Postoperative acute kidney injury in patients undergoing abdominal surgery is not rare and often results in bad outcomes for patients. The incidence of postoperative acute kidney injury is hard to evaluate reliably due to its non-unified definitions in different studies. Risk factors for acute kidney injury specific to abdominal surgery include preoperative renal insufficiency, intraabdominal hypertension, blood transfusion, bowel preparation, perioperative dehydration, contrast agent and nephrotoxic drug use. Among these, preoperative renal insufficiency is the strongest predictor of acute kidney injury. The peri-operative management of high-risk patients should include meticulous selection of fluid solutions. Balanced crystalloid solutions and albumin are generally thought to be relatively safe, while the safety of hydroxyethyl starch solutions has been controversial.

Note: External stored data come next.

(* ===== verification/Fat32Files.v ===== *)
(** * Files written through the FAT32 writer are on the disk

    The allocator's chains, the invariant that relates the writer and the image
    to the files added so far, and the theorem that after [fat32_close] each
    file is read back by following the FAT on the disk. *)

From Stdlib Require Import String.
From S2P Require Import Prelude Bytes WStr BlockIO ImageWrites Fat32.

(** ** Where things are *)

Definition geom (w : fat32_writer) : Prop :=
  0 <= part_off w ∧ part_off w + part_sectors w * 512 <= OFF_MAX ∧ part_sectors w < 4294967296 ∧
  1 <= fat_size w < 8388608 ∧ fat_cap w = total_clusters w + 2 ∧ 65525 <= total_clusters w < 268435440 ∧
  32 + 2 * fat_size w + 4 * total_clusters w <= part_sectors w ∧
  fat_cap w <= 128 * fat_size w ∧ Z.of_nat (length (fat w)) = fat_cap w.

(** Byte offset of cluster [c]. *)
Definition cluster_at (w : fat32_writer) (c : Z) : Z :=
  part_off w + (32 + 2 * fat_size w + 4 * (c - 2)) * 512.

Lemma cluster_byte_eq w c : geom w → 2 <= c < fat_cap w → cluster_byte w c = cluster_at w c.
Proof.
  intros (G1 & G2 & G3 & G4 & G5 & G6 & G7 & G8 & G9) Hc.
  unfold cluster_byte, cluster_at, data_start_sector, SPC, SECTSZ, RESERVED, NUM_FATS, OFF_MAX in *.
  rewrite (u32_small (2 * fat_size w)), (u32_small (32 + _)), (u32_small (c - 2)),
    (u32_small ((c - 2) * 4)), u32_small, (u64_small (_ * 512)), u64_small by lia. lia.
Qed.

(** ** Chains *)

Definition linked (f : list Z) (c n : Z) : Prop :=
  ∀ i, 0 <= i < n → f !! Z.to_nat (c + i) = Some (if i =? n - 1 then FAT_EOC else c + i + 1).

Lemma linked_cons f c n :
  0 < n → f !! Z.to_nat c = Some (c + 1) → linked f (c + 1) n → linked f c (n + 1).
Proof.
  intros Hn Hc Hl i Hi. destruct (Z.eq_dec i 0) as [->|Hi0].
  - rewrite Z.add_0_r, (proj2 (Z.eqb_neq 0 _)) by lia. done.
  - specialize (Hl (i - 1) ltac:(lia)). replace (c + 1 + (i - 1)) with (c + i) in Hl by lia.
    rewrite Hl. replace (i - 1 =? n - 1) with (i =? n + 1 - 1); [done|].
    destruct (Z.eqb_spec i (n + 1 - 1)), (Z.eqb_spec (i - 1) (n - 1)); lia || done.
Qed.

(** [f'] is [f] except at [prev] and from [nf] on. *)
Definition fat_grown (f f' : list Z) (nf prev : Z) : Prop :=
  length f' = length f ∧ ∀ i, (i < Z.to_nat nf)%nat → i ≠ Z.to_nat prev → f' !! i = f !! i.

Lemma fat_grown_refl f nf prev : fat_grown f f nf prev.
Proof. done. Qed.

Lemma alloc_cluster_ok cap f nf :
  0 < nf < cap → cap < 4294967296 →
  alloc_cluster cap (f, nf) = (nf, (<[Z.to_nat nf := FAT_EOC]> f, nf + 1)).
Proof.
  intros. unfold alloc_cluster. simpl. rewrite (proj2 (Z.leb_gt cap nf)) by lia.
  by rewrite u32_small by lia.
Qed.

Lemma alloc_cluster_full cap f nf :
  0 <= nf → cap <= nf < 4294967295 → alloc_cluster cap (f, nf) = (0, (f, nf + 1)).
Proof.
  intros. unfold alloc_cluster. simpl. rewrite (proj2 (Z.leb_le cap nf)) by lia.
  by rewrite u32_small by lia.
Qed.

(** Extending a chain whose last cluster is [prev]. *)
Lemma alloc_chain_extend cap n first prev f nf :
  Z.of_nat (length f) = cap → cap < 4294967295 → 0 < first → 0 < prev < nf → nf < 4294967295 →
  (n > 0)%nat →
  ∃ r f' nf', alloc_chain cap n first prev (f, nf) = (r, (f', nf')) ∧ fat_grown f f' nf prev ∧
    nf <= nf' <= Z.max cap nf + 1 ∧
    (if nf + Z.of_nat n <=? cap
     then r = Some first ∧ nf' = nf + Z.of_nat n ∧ f' !! Z.to_nat prev = Some nf ∧ linked f' nf (Z.of_nat n)
     else r = None).
Proof.
  intros Hlen Hcap. revert first prev f nf Hlen. induction n as [|n IH]; intros first prev f nf Hlen Hf Hp Hnf Hn; [lia|].
  cbn [alloc_chain]. destruct (Z.le_gt_cases cap nf) as [Hfull|Hroom].
  { rewrite alloc_cluster_full by lia. simpl. eexists _, _, _. split; [done|]. split; [done|]. split; [lia|].
    rewrite (proj2 (Z.leb_gt (nf + Z.of_nat (S n)) cap)) by lia. done. }
  rewrite alloc_cluster_ok by lia. rewrite (proj2 (Z.eqb_neq nf 0)) by lia.
  rewrite (proj2 (Z.eqb_neq first 0)) by lia. cbn [fst snd].
  set (f1 := <[Z.to_nat prev := nf]> (<[Z.to_nat nf := FAT_EOC]> f)).
  assert (length f1 = length f) as Hl1 by (unfold f1; by rewrite !length_insert).
  assert (f1 !! Z.to_nat prev = Some nf) as Hprev
    by (unfold f1; apply list_lookup_insert_eq; rewrite length_insert; lia).
  assert (f1 !! Z.to_nat nf = Some FAT_EOC) as Hnew.
  { unfold f1. rewrite list_lookup_insert_ne by lia. apply list_lookup_insert_eq. lia. }
  assert (fat_grown f f1 nf prev) as Hg1.
  { split; [done|]. intros i Hi Hne. unfold f1. by rewrite !list_lookup_insert_ne by lia. }
  destruct n as [|n].
  - cbn [alloc_chain]. eexists _, _, _. split; [done|]. split; [done|]. split; [lia|].
    rewrite (proj2 (Z.leb_le (nf + Z.of_nat 1) cap)) by lia. split_and!; [done|lia|done|].
    intros i Hi. replace i with 0 by lia. rewrite Z.add_0_r. exact Hnew.
  - destruct (IH first nf f1 (nf + 1)) as (r & f' & nf' & E & [Hl2 Hg2] & Hb & Hc); [lia|lia|lia|lia|lia|].
    exists r, f', nf'. split; [exact E|]. split.
    { split; [congruence|]. intros i Hi Hne. rewrite Hg2 by lia. by apply Hg1. }
    split; [lia|]. replace (nf + 1 + Z.of_nat (S n)) with (nf + Z.of_nat (S (S n))) in Hc by lia.
    destruct (nf + Z.of_nat (S (S n)) <=? cap); [|done]. destruct Hc as (-> & -> & Hpv & Hlk).
    split_and!; [done|lia| |].
    + rewrite Hg2 by lia. exact Hprev.
    + replace (Z.of_nat (S (S n))) with (Z.of_nat (S n) + 1) by lia. apply linked_cons; [lia|done|exact Hlk].
Qed.

(** A new chain of [n] clusters: consecutive ones, linked, ended. *)
Lemma alloc_chain_new cap n f nf :
  Z.of_nat (length f) = cap → cap < 4294967295 → 0 < nf < 4294967294 → (n > 0)%nat →
  ∃ r f' nf', alloc_chain cap n 0 0 (f, nf) = (r, (f', nf')) ∧
    length f' = length f ∧ (∀ i, (i < Z.to_nat nf)%nat → f' !! i = f !! i) ∧
    nf <= nf' <= Z.max cap nf + 1 ∧
    (if nf + Z.of_nat n <=? cap
     then r = Some nf ∧ nf' = nf + Z.of_nat n ∧ linked f' nf (Z.of_nat n) else r = None).
Proof.
  intros Hlen Hcap Hnf Hn. destruct n as [|n]; [lia|]. cbn [alloc_chain].
  destruct (Z.le_gt_cases cap nf) as [Hfull|Hroom].
  { rewrite alloc_cluster_full by lia. simpl. eexists _, _, _. split; [done|]. split_and!; [done|done|lia|lia|].
    rewrite (proj2 (Z.leb_gt (nf + Z.of_nat (S n)) cap)) by lia. done. }
  rewrite alloc_cluster_ok by lia. rewrite (proj2 (Z.eqb_neq nf 0)) by lia. cbn [Z.eqb].
  set (f1 := <[Z.to_nat nf := FAT_EOC]> f).
  assert (length f1 = length f) as Hl1 by (unfold f1; by rewrite length_insert).
  assert (f1 !! Z.to_nat nf = Some FAT_EOC) as Hnew by (apply list_lookup_insert_eq; lia).
  assert (∀ i, (i < Z.to_nat nf)%nat → f1 !! i = f !! i) as Hg1
    by (intros i Hi; unfold f1; by rewrite list_lookup_insert_ne by lia).
  destruct n as [|n].
  - cbn [alloc_chain]. eexists _, _, _. split; [done|]. split_and!; [done|done|lia|lia|].
    rewrite (proj2 (Z.leb_le (nf + Z.of_nat 1) cap)) by lia. split_and!; [done|lia|].
    intros i Hi. replace i with 0 by lia. rewrite Z.add_0_r. exact Hnew.
  - destruct (alloc_chain_extend cap (S n) nf nf f1 (nf + 1)) as (r & f' & nf' & E & [Hl2 Hg2] & Hb & Hc); [lia..|].
    exists r, f', nf'. split; [exact E|]. split; [congruence|].
    split; [intros i Hi; rewrite Hg2 by lia; by apply Hg1|]. split; [lia|].
    replace (nf + 1 + Z.of_nat (S n)) with (nf + Z.of_nat (S (S n))) in Hc by lia.
    destruct (nf + Z.of_nat (S (S n)) <=? cap); [|done]. destruct Hc as (-> & -> & Hpv & Hlk).
    split_and!; [done|lia|].
    replace (Z.of_nat (S (S n))) with (Z.of_nat (S n) + 1) by lia. apply linked_cons; [lia|done|exact Hlk].
Qed.

Lemma linked_kept f f' c n nf :
  linked f c n → 0 <= c → c + n <= nf → (∀ i, (i < Z.to_nat nf)%nat → f' !! i = f !! i) → linked f' c n.
Proof. intros Hl Hc Hn Hf i Hi. rewrite Hf by lia. by apply Hl. Qed.

(** ** The directory tree at close *)

Section fnode_ind.
Context (P : fnode → Prop) (HP : ∀ i kids, Forall P kids → P (Node i kids)).
Fixpoint fnode_ind' (n : fnode) : P n :=
  match n with
  | Node i kids =>
      HP i kids ((fix go (l : list fnode) : Forall P l :=
        match l with [] => @List.Forall_nil fnode P | c :: l' => @List.Forall_cons fnode P c l' (fnode_ind' c) (go l') end) kids)
  end.
End fnode_ind.

(** Everything about a writer the directory writes depend on. *)
Definition same_volume (w w' : fat32_writer) : Prop :=
  part_off w' = part_off w ∧ part_sectors w' = part_sectors w ∧ fat_size w' = fat_size w ∧
  total_clusters w' = total_clusters w ∧ fat_cap w' = fat_cap w ∧ label w' = label w ∧ serial w' = serial w.

Lemma same_volume_refl w : same_volume w w.
Proof. by split_and!. Qed.

Lemma geom_same w w' : same_volume w w' → length (fat w') = length (fat w) → geom w → geom w'.
Proof. unfold geom. intros (-> & -> & -> & -> & -> & _) ->. done. Qed.

Lemma length_filled n used : length (filled n used) = n.
Proof. unfold filled. rewrite length_take, length_app, length_replicate. lia. Qed.

Lemma dir_clusters_bounds b d : 1 <= dir_clusters b d < 2097152.
Proof.
  unfold dir_clusters, CLUSTER_SIZE, SECTSZ, SPC. cbn zeta.
  pose proof (u32_range (u32 (dir_entry_count b d * 32) + 512 * 4 - 1)) as Hr. unfold is_u32 in Hr.
  set (x := u32 _) in *. assert (0 <= x / (512 * 4) <= 2097151) as Hb by dlia.
  destruct (Z.eqb_spec (x / (512 * 4)) 0); lia.
Qed.

Definition kid_writes (w : fat32_writer) (p : Z) (l : list fnode) : list (Z * list Z) :=
  concat (map (λ c, if is_dir (info c) then write_dir w false p c else []) l).

(** The clusters [nf .. nf') are exactly what the directory writes fill. *)
Definition fills (w : fat32_writer) (nf nf' : Z) (ws : list (Z * list Z)) : Prop :=
  inside (cluster_at w nf) (cluster_at w nf') ws ∧ writes_len ws = (nf' - nf) * 2048 ∧
  Forall (λ x, snd x ≠ []) ws.

Lemma cluster_at_add w c n : cluster_at w (c + n) = cluster_at w c + n * 2048.
Proof. unfold cluster_at. lia. Qed.

Lemma fills_app w a b c ws1 ws2 :
  a <= b <= c → fills w a b ws1 → fills w b c ws2 → fills w a c (ws1 ++ ws2).
Proof.
  intros Hab (I1 & L1 & N1) (I2 & L2 & N2).
  split; [|split; [rewrite writes_len_app; lia|by apply Forall_app]].
  apply inside_app; (eapply inside_weaken; [..|eassumption]); unfold cluster_at; lia.
Qed.

Lemma fills_nil w a : fills w a a [].
Proof. split; [constructor|split; [simpl; lia|constructor]]. Qed.

Lemma fills_empty w a ws : fills w a a ws → ws = [].
Proof.
  intros (_ & L & N). destruct ws as [|[off bs] ws]; [done|]. inversion N as [|? ? Hne _]; subst.
  pose proof (writes_len_nonneg ws). unfold writes_len in *. simpl in *. destruct bs; [done|]. simpl in L. lia.
Qed.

The purpose of the present review is to discuss the current knowledge regarding postoperative acute kidney injury in abdominal surgical settings to help surgeons make better decisions concerning the peri-operative management.
接受腹部手术的患者术后发生急性肾损伤并不罕见,且常常给患者带来不良后果。由于不同研究中对术后急性肾损伤的定义不统一,其发病率难以可靠评估。腹部手术特有的急性肾损伤危险因素包括术前肾功能不全、腹腔内高压、输血、肠道准备、围手术期脱水、使用造影剂和肾毒性药物。其中,术前肾功能不全是急性肾损伤最强的预测因素。高危患者的围手术期管理应包括精心选择液体溶液。平衡晶体溶液和白蛋白通常被认为相对安全,而羟乙基淀粉溶液的安全性一直存在争议。本综述的目的是讨论目前关于腹部手术中术后急性肾损伤的知识,以帮助外科医生在围手术期管理方面做出更好的决策。